Q: Load command does not work in GDB.
A: Some people report XML/EXPAT is not enabled by default when compiling GDB. Memory map parsing thus fail. Use --enable-expat.
Some features are missing from the texane/stlink
project and we would like you to
help us out if you want to get involved:
- Control programming speed (See #462)
- OTP area programming (See #202)
- EEPROM area programming (See #318)
- Protection bits area reading (See #346)
- MCU hotplug (See #449)
- Writing options bytes (region) (See #458)
- Instrumentation Trace Macro (ITM) Cell (See #136)
- Writing external memory connected to an STM32 controller (e.g Quad SPI NOR flash) (See #412)

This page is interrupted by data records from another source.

Definition clear_bit (bits : Bitmap) (slot : nat) : Bitmap :=
  <[(slot / 64)%nat := Z.land (word_at bits (slot / 64)%nat)
                   (u64 (Z.lnot (u64 (Z.shiftl 1 (Z.of_nat (slot mod 64)%nat)))))]> bits.

(** The loop [for (word = from / 64; word < kBitmapWords; ++word)], with [n]
    words to go. *)
Fixpoint next_up_loop (bits : Bitmap) (from n word : nat) : option nat :=
  match n with
  | O => None
  | S n' =>
      let value := word_at bits word in
      let value :=
        if (word =? from / 64)%nat
        then Z.land value (u64 (Z.shiftl (u64 (Z.lnot 0)) (Z.of_nat (from mod 64)%nat))) else value in
      if negb (value =? 0) then Some (word * 64 + countr_zero value)%nat
      else next_up_loop bits from n' (S word)
  end.

Definition next_up (bits : Bitmap) (from : nat) : option nat :=
  next_up_loop bits from (kBitmapWords - from / 64)%nat (from / 64)%nat.

(** The loop [for (word = from / 64 + 1; word-- > 0;)]. *)
Fixpoint next_down_loop (bits : Bitmap) (from word : nat) : option nat :=
  match word with
  | O => None
  | S word' =>
      let value := word_at bits word' in
      let value :=
        if (word' =? from / 64)%nat && negb (from mod 64 =? 63)%nat
        then Z.land value (u64 (Z.shiftl 1 (Z.of_nat (from mod 64)%nat + 1) - 1)) else value in
      if negb (value =? 0) then Some (word' * 64 + (63 - countl_zero value))%nat
      else next_down_loop bits from word'
  end.

Definition next_down (bits : Bitmap) (from : nat) : option nat :=
  next_down_loop bits from (from / 64 + 1)%nat.

(** ** Occupied slots *)

Definition occupied (bits : Bitmap) (slot : nat) : bool :=
  Z.testbit (word_at bits (slot / 64)%nat) (Z.of_nat (slot mod 64)%nat).

Record bits_ok (bits : Bitmap) : Prop := {
  bo_length : length bits = kBitmapWords;
  bo_words : Forall in_u64 bits
}.

Lemma word_at_ok bits w : bits_ok bits -> in_u64 (word_at bits w).
Proof.
  intros [_ Hw]. unfold word_at. destruct (bits !! w) as [v|] eqn:E; [|by unfold in_u64].
  by eapply Forall_lookup_1 in E.
Qed.

Lemma slot_split slot : slot = (slot / 64 * 64 + slot mod 64)%nat /\ (slot mod 64 < 64)%nat.
Proof. pose proof (Nat.div_mod_eq slot 64). pose proof (Nat.mod_upper_bound slot 64). lia. Qed.

Lemma slot_of_word w i : (i < 64)%nat -> ((w * 64 + i) / 64 = w)%nat /\ ((w * 64 + i) mod 64 = i)%nat.
Proof.
  intros Hi. split.
  - rewrite Nat.div_add_l by lia. rewrite Nat.div_small by lia. lia.
  - rewrite Nat.add_comm, Nat.Div0.mod_add. by apply Nat.mod_small.
Qed.

(** *** Bits of 64-bit words *)

Lemma u64_testbit v i : 0 <= i < 64 -> Z.testbit (u64 v) i = Z.testbit v i.
Proof. intros Hi. unfold u64, wrap. by rewrite Z.mod_pow2_bits_low by lia. Qed.

Lemma u64_testbit_high v i : 64 <= i -> Z.testbit (u64 v) i = false.
Proof. intros Hi. unfold u64, wrap. by rewrite Z.mod_pow2_bits_high by lia. Qed.

Lemma in_u64_bits v : in_u64 v -> forall i, 64 <= i -> Z.testbit v i = false.
Proof. intros Hv i Hi. rewrite <- (Z.mod_small v (2 ^ 64)) by done. apply Z.mod_pow2_bits_high. lia. Qed.

Lemma bits_in_u64 v : 0 <= v -> (forall i, 64 <= i -> Z.testbit v i = false) -> in_u64 v.
Proof.
  intros H0 Hb. split; [done|]. destruct (Z.eq_dec v 0) as [->|Hne]; [done|].
  apply Z.log2_lt_pow2; [lia|]. destruct (Z.lt_ge_cases (Z.log2 v) 64) as [|Hge]; [done|].
  pose proof (Z.bit_log2 v ltac:(lia)) as Ht. rewrite Hb in Ht by done. discriminate Ht.
Qed.

Lemma bit_mask_testbit k i :
  0 <= k < 64 -> 0 <= i < 64 -> Z.testbit (u64 (Z.shiftl 1 k)) i = (i =? k).
Proof.
  intros Hk Hi. rewrite u64_testbit, Z.shiftl_spec by lia. destruct (Z.eqb_spec i k) as [->|Hne].
  - by rewrite Z.sub_diag.
  - destruct (Z.lt_ge_cases i k); [by rewrite Z.testbit_neg_r by lia|].
    apply Z.bits_above_log2; [done|]. cbn. lia.
Qed.

(** *** Setting and clearing *)

Lemma word_at_insert bits w v w' :
  (w < length bits)%nat -> word_at (<[w := v]> bits) w' = if (w' =? w)%nat then v else word_at bits w'.
Proof.
  intros Hw. unfold word_at. destruct (Nat.eqb_spec w' w) as [->|Hne].
  - by rewrite list_lookup_insert_eq.
  - by rewrite list_lookup_insert_ne by done.
Qed.

Lemma slot_word slot : (slot < kBandWidth)%nat -> (slot / 64 < kBitmapWords)%nat.
Proof. intros Hs. apply Nat.Div0.div_lt_upper_bound. unfold kBitmapWords. change (kBandWidth + 63)%nat with 1087%nat. unfold kBandWidth in Hs. change (1087 / 64)%nat with 16%nat. lia. Qed.

Lemma same_slot i j : (i =? j)%nat = (i / 64 =? j / 64)%nat && (i mod 64 =? j mod 64)%nat.
Proof.
  destruct (Nat.eqb_spec i j) as [->|Hne]; [by rewrite !Nat.eqb_refl|]. symmetry. apply andb_false_iff.
  destruct (Nat.eqb_spec (i / 64) (j / 64)) as [E|]; [right|by left]. apply Nat.eqb_neq. intros E2.
  apply Hne. destruct (slot_split i) as [-> _], (slot_split j) as [-> _]. congruence.
Qed.

Lemma bits_ok_insert bits w v : bits_ok bits -> in_u64 v -> bits_ok (<[w := v]> bits).
Proof. intros [Hl Hw] Hv. split; [by rewrite length_insert|]. by apply Forall_insert. Qed.

Lemma set_bit_ok bits slot : bits_ok bits -> bits_ok (set_bit bits slot).
Proof.
  intros Hok. apply bits_ok_insert; [done|]. pose proof (word_at_ok bits (slot / 64) Hok) as Hw.
  set (k := Z.of_nat (slot mod 64)). apply bits_in_u64.
  - apply Z.lor_nonneg. split; [apply Hw|]. apply Z.mod_pos_bound. done.
  - intros i Hi. by rewrite Z.lor_spec, (in_u64_bits _ Hw), u64_testbit_high.
Qed.

Lemma clear_bit_ok bits slot : bits_ok bits -> bits_ok (clear_bit bits slot).
Proof.
  intros Hok. apply bits_ok_insert; [done|]. pose proof (word_at_ok bits (slot / 64) Hok) as Hw. apply bits_in_u64.
  - apply Z.land_nonneg. left. apply Hw.
  - intros i Hi. by rewrite Z.land_spec, (in_u64_bits _ Hw).
Qed.

Lemma occupied_set bits slot j :
  bits_ok bits -> (slot < kBandWidth)%nat -> occupied (set_bit bits slot) j = (j =? slot)%nat || occupied bits j.
Proof.
  intros [Hl _] Hs. unfold occupied, set_bit. rewrite word_at_insert by (rewrite Hl; by apply slot_word).
  rewrite (same_slot j slot). destruct (Nat.eqb_spec (j / 64) (slot / 64)) as [E|]; [|done]. cbn [andb].
  destruct (slot_split j) as [_ Hj], (slot_split slot) as [_ Hk].
  rewrite Z.lor_spec, bit_mask_testbit by lia. rewrite E, orb_comm. f_equal.
  destruct (Nat.eqb_spec (j mod 64) (slot mod 64)); lia.
Qed.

There is seen a problem sometimes where a flash loader run error occurs and is resolved after mass-erase of the flash:
2015-12-09T22:01:57 INFO src/stlink-common.c: Successfully loaded flash loader in sram
2015-12-09T22:02:18 ERROR src/stlink-common.c: flash loader run error
2015-12-09T22:02:18 ERROR src/stlink-common.c: run_flash_loader(0x8000000) failed! == -1
Issue related to this bug: #356
- The semantic versioning scheme is used. Read more at semver.org
- When creating a pull request, please open first a issue for discussion of new features. Bugfixes don't need a discussion.
The stlink library and tools are licensed under the BSD license. With some exceptions on external components (e.g flashloaders).